The first was Mark Slouka’s comment that
The humanities, done right, are the crucible within which our evolving notions of what it means to be fully human are put to the test; they teach us, incrementally, endlessly, not what to do but how to be…. They are thus, inescapably, political. Why? Because they complicate our vision, pull our most cherished notions out by the roots, flay our pieties. Because they grow uncertainty. Because they expand the reach of our understanding (and therefore our compassion), even as they force us to draw and redraw the borders of tolerance. Because out of all this work of self-building might emerge an individual capable of humility in the face of complexity; an individual formed through questioning and therefore unlikely to cede that right; an individual resistant to coercion, to manipulation and demagoguery in all their forms.
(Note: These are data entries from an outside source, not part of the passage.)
Lemma ledger_loop_trace (txns : list Tran) (idx : nat) (s : Running)
  (data : list LedgerRow) :
  exists new,
    ledger_loop txns idx s data = Ok (data ++ new)
    /\ ledger_trace s idx txns new.
Proof.
  revert idx s data. induction txns as [|txn rest IH]; intros idx s data;
    cbn [ledger_loop].
  - exists []. rewrite app_nil_r. cbn. auto.
  - destruct (ledger_step_total s idx txn) as (s' & row & E).
    rewrite E. cbn [Py.bind fst snd].
    destruct (IH (S idx) s' (data ++ [row])) as (new & L & T).
    exists (row :: new). rewrite L, <- app_assoc. cbn [app ledger_trace].
    split; [reflexivity|]. exists s'. auto.
Qed.

(** The parts of a ledger: the opening row, if any, and the rows of the
    transactions within the window. *)
Lemma ledger_of_parts (today : date) (sd ed : option date)
  (txns : list Tran) (bq bv : Qc) :
  exists oq ov new,
    opening_as_of sd txns bq bv = Ok (oq, ov)
    /\ ledger_of today sd ed txns bq bv
       = Ok ((if ltb 0 oq || ltb 0 ov
              then [opening_row today sd (filter (in_window sd ed) txns) oq ov]
              else []) ++ new)
    /\ ledger_trace (mkRunning oq ov (guarded_rate ov oq)) 1
         (filter (in_window sd ed) txns) new.
Proof.
  unfold ledger_of.
  destruct (opening_as_of_total sd txns bq bv) as (oq & ov & ->).
  exists oq, ov. cbn [Py.bind fst snd]. rewrite average_rate_ok.
  cbn [Py.bind]. rewrite (filter_ext _ _ (skipped_in_window sd ed)).
  match goal with
  | |- context [ledger_loop ?l ?i ?s ?d] =>
      destruct (ledger_loop_trace l i s d) as (new & E & T)
  end.
  exists new. auto.
Qed.

Lemma ledger_trace_numbers (s : Running) (idx : nat) (txns : list Tran)
  (rows : list LedgerRow) :
  ledger_trace s idx txns rows ->
  List.map sno rows = seq idx (List.length txns)
  /\ List.map l_date rows = List.map Date txns.
Proof.
  revert s idx rows. induction txns as [|txn rest IH];
    intros s idx [|row rows]; cbn [ledger_trace]; try contradiction.
  - intros _. split; reflexivity.
  - intros (s' & E & T). destruct (IH _ _ _ T) as [Hn Hd].
    destruct (ledger_step_row _ _ _ _ _ E) as (Hs & Hdate & _).
    cbn [List.map List.length seq]. now rewrite Hn, Hd, Hs, Hdate.
Qed.

Lemma ledger_trace_chained (s : Running) (idx : nat) (txns : list Tran)
  (rows : list LedgerRow) :
  ledger_trace s idx txns rows ->
  chained (round2 (qty s)) (round2 (val s)) rows.
Proof.
  revert s idx rows. induction txns as [|txn rest IH];
    intros s idx [|row rows]; cbn [ledger_trace chained]; try contradiction.
  - auto.
  - intros (s' & E & T).
    destruct (ledger_step_row _ _ _ _ _ E) as (_ & _ & Hq & Hv & Cq & Cv & _).
    rewrite Cq, Cv. split; [exact Hq|]. split; [exact Hv|].
    exact (IH _ _ _ T).
Qed.

Lemma ledger_trace_exclusive (s : Running) (idx : nat) (txns : list Tran)
  (rows : list LedgerRow) :
  ledger_trace s idx txns rows ->
  Forall (fun row => qtyin row = 0 \/ qtyout row = 0) rows.
Proof.
  revert s idx rows. induction txns as [|txn rest IH];
    intros s idx [|row rows]; cbn [ledger_trace]; try contradiction.
  - constructor.
  - intros (s' & E & T).
    destruct (ledger_step_row _ _ _ _ _ E) as (_ & _ & _ & _ & _ & _ & X & _).
    constructor; [exact X|exact (IH _ _ _ T)].
Qed.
The humanities, in short, are a superb delivery mechanism for what we might call democratic values. There is no better that I am aware of. This, I would submit, is value-and cheap at the price.
The second was Lee Bryant’s fascinating talk about instiutions as delivery mechanisms for our values.
- Humanities are a great delivery model for democratic values
- Institutions act as delivery models for our values
Given that, doesn’t it make sense to keep the humanities in schools and for organisations to actively encourage that? If institutions are actively looking to act as stewards for values, then should they be trying to encourage the humanities in education as well as STEM and the like?